On Tuesday, January 17, 2023, minutes before the commencement of trial, Plaintiff's counsel approached Court staff ex parte seeking the Court's permission to present testimony by video link of Terrence Mitchell, who, according to Plaintiff's counsel, was one of the prisoner passengers in the Van Incident and is currently incarcerated in a New Jersey prison. Plaintiff's counsel advised that he first attempted to locate other prisoner passengers via internet searches the Friday before trial, that he contacted Mitchell through a third party the weekend before trial, that Mitchell had agreed to testify about the Van Incident, but that Plaintiff had not yet arranged for or even discussed the proposed video link testimony with authorities at the New Jersey prison where Mitchell is housed.
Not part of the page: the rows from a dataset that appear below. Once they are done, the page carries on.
(** * Email classification and field extraction (parser.service.ts)

    A shallow embedding of the parser service of the job application
    tracker: the ordered pattern classifier [classifyEmail], the field
    extractors behind [parseJobApplication] and the pieces of the
    JavaScript runtime they rest on (strings of UTF-16 code units,
    regular expressions with backtracking, [Date]).

    Conventions of the model.
    - A JavaScript string is the list of its UTF-16 code units ([str]).
      [length], [slice] and the regular expressions (none of which
      carries the [u] flag) all count code units, as in the source.
    - [null] and [undefined] results are [None].
    - The only operations of the service that can raise are the ones of
      [Date] ([toISOString] on an invalid date): they live in the error
      monad [result].
    - [getDate] and [setDate] work in the local time of the host; the
      time zone of the host is a parameter ([LocalTZA]) of the functions
      that use them.
    - Case mapping ([toLowerCase], [toUpperCase]) is modelled on the ASCII
      letters, plus the Kelvin sign whose lower case is the ASCII [k];
      other code units are left as they are.  The tests the service makes
      on lower-cased text compare against ASCII words only, and those tests
      come out the same under the full Unicode tables. *)

From Stdlib Require Import List NArith ZArith Bool Arith Lia Ascii.
From Stdlib Require String.
Import ListNotations.
Import String.StringSyntax.
Delimit Scope string_scope with string.

Set Implicit Arguments.

(* ================================================================= *)
(** ** JavaScript strings *)

Module JsString.

(** A string is a list of UTF-16 code units. *)
Definition str := list N.

(** [js "..."] reads an ASCII literal as a JavaScript string. *)
Definition js (s : String.string) : str :=
  List.map N_of_ascii (String.list_ascii_of_string s).
Arguments js s%_string.

(** Code units that have no ASCII spelling in the patterns. *)
Definition dquote : N := 34.
Definition endash : N := 8211.
Definition newline : N := 10.

Definition str_eqb (a b : str) : bool :=
  if list_eq_dec N.eq_dec a b then true else false.

(** Truthiness of a string value: only the empty string is falsy. *)
Definition truthy (s : str) : bool :=
  match s with [] => false | _ :: _ => true end.

(** WhiteSpace and LineTerminator code points of ECMAScript: the set
    that [trim] strips and that [\s] matches. *)
Definition isLineTerminator (c : N) : bool :=
  ((c =? 10) || (c =? 13) || (c =? 8232) || (c =? 8233))%N.

Definition isWhiteSpace (c : N) : bool :=
  ((c =? 9) || (c =? 11) || (c =? 12) || (c =? 32) || (c =? 160)
   || (c =? 5760) || ((8192 <=? c) && (c <=? 8202))
   || (c =? 8239) || (c =? 8287) || (c =? 12288) || (c =? 65279))%N
  || isLineTerminator c.

Definition isUpperAscii (c : N) : bool := ((65 <=? c) && (c <=? 90))%N.
Definition isLowerAscii (c : N) : bool := ((97 <=? c) && (c <=? 122))%N.

(** Lower case of an ASCII letter. *)
Definition lowerAscii (c : N) : N :=
  if isUpperAscii c then (c + 32)%N else c.

(** Lower case as [toLowerCase] has it: the Kelvin sign becomes the
    ASCII letter k. *)
Definition lowerChar (c : N) : N :=
  if (c =? 8490)%N then 107%N else lowerAscii c.

Definition upperChar (c : N) : N :=
  if isLowerAscii c then (c - 32)%N else c.

Definition toLowerCase (s : str) : str := List.map lowerChar s.
Definition toUpperCase (s : str) : str := List.map upperChar s.

Fixpoint trimStart (s : str) : str :=
  match s with
  | c :: tl => if isWhiteSpace c then trimStart tl else s
  | [] => []
  end.

Definition trimEnd (s : str) : str := rev (trimStart (rev s)).

Definition trim (s : str) : str := trimEnd (trimStart s).

(** [s.slice(0, n)] and [s.slice(n)] for a non-negative [n]. *)
Definition slice0 (n : nat) (s : str) : str := firstn n s.
Definition sliceFrom (n : nat) (s : str) : str := skipn n s.

(** [s.charAt(0)]: the empty string when [s] is empty. *)
Definition charAt0 (s : str) : str := firstn 1 s.

Fixpoint startsWith (p s : str) : bool :=
  match p, s with
  | [], _ => true
  | a :: p', b :: s' => (a =? b)%N && startsWith p' s'
  | _ :: _, [] => false
  end.

(** [s.includes(d)]. *)
Fixpoint includes (d s : str) : bool :=
  startsWith d s ||
  match s with
  | [] => false
  | _ :: tl => includes d tl
  end.

(** [arr.includes(x)] on an array of strings. *)
Definition arr_includes (x : str) (arr : list str) : bool :=
  existsb (str_eqb x) arr.

(** [s.split(sep)] for a one-code-unit separator. *)
Fixpoint splitChar (sep : N) (s : str) : list str :=
  match s with
  | [] => [[]]
  | c :: tl =>
      if (c =? sep)%N then [] :: splitChar sep tl
      else match splitChar sep tl with
           | p :: ps => (c :: p) :: ps
           | [] => [[c]]
           end
  end.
Plaintiff's counsel further advised that he had neither provided Defendants' counsel the proposed witness' name nor even informed them of his intent to present an undisclosed witness. After hearing argument from both sides on the record, the Court denied Plaintiff's request to call Mitchell as a witness. Shortly after this ruling and before jury selection could begin, the Court continued the trial for reasons unrelated to this litigation, and trial is now scheduled to begin February 27, 2023. In the interim, on January 19, 23, and 25, 2023, Plaintiff's counsel sent the Court a series of emails informally requesting permission to call Mitchell as a “rebuttal” witness. On February 6, 2023, Plaintiff filed the Motion for Reconsideration addressed herein.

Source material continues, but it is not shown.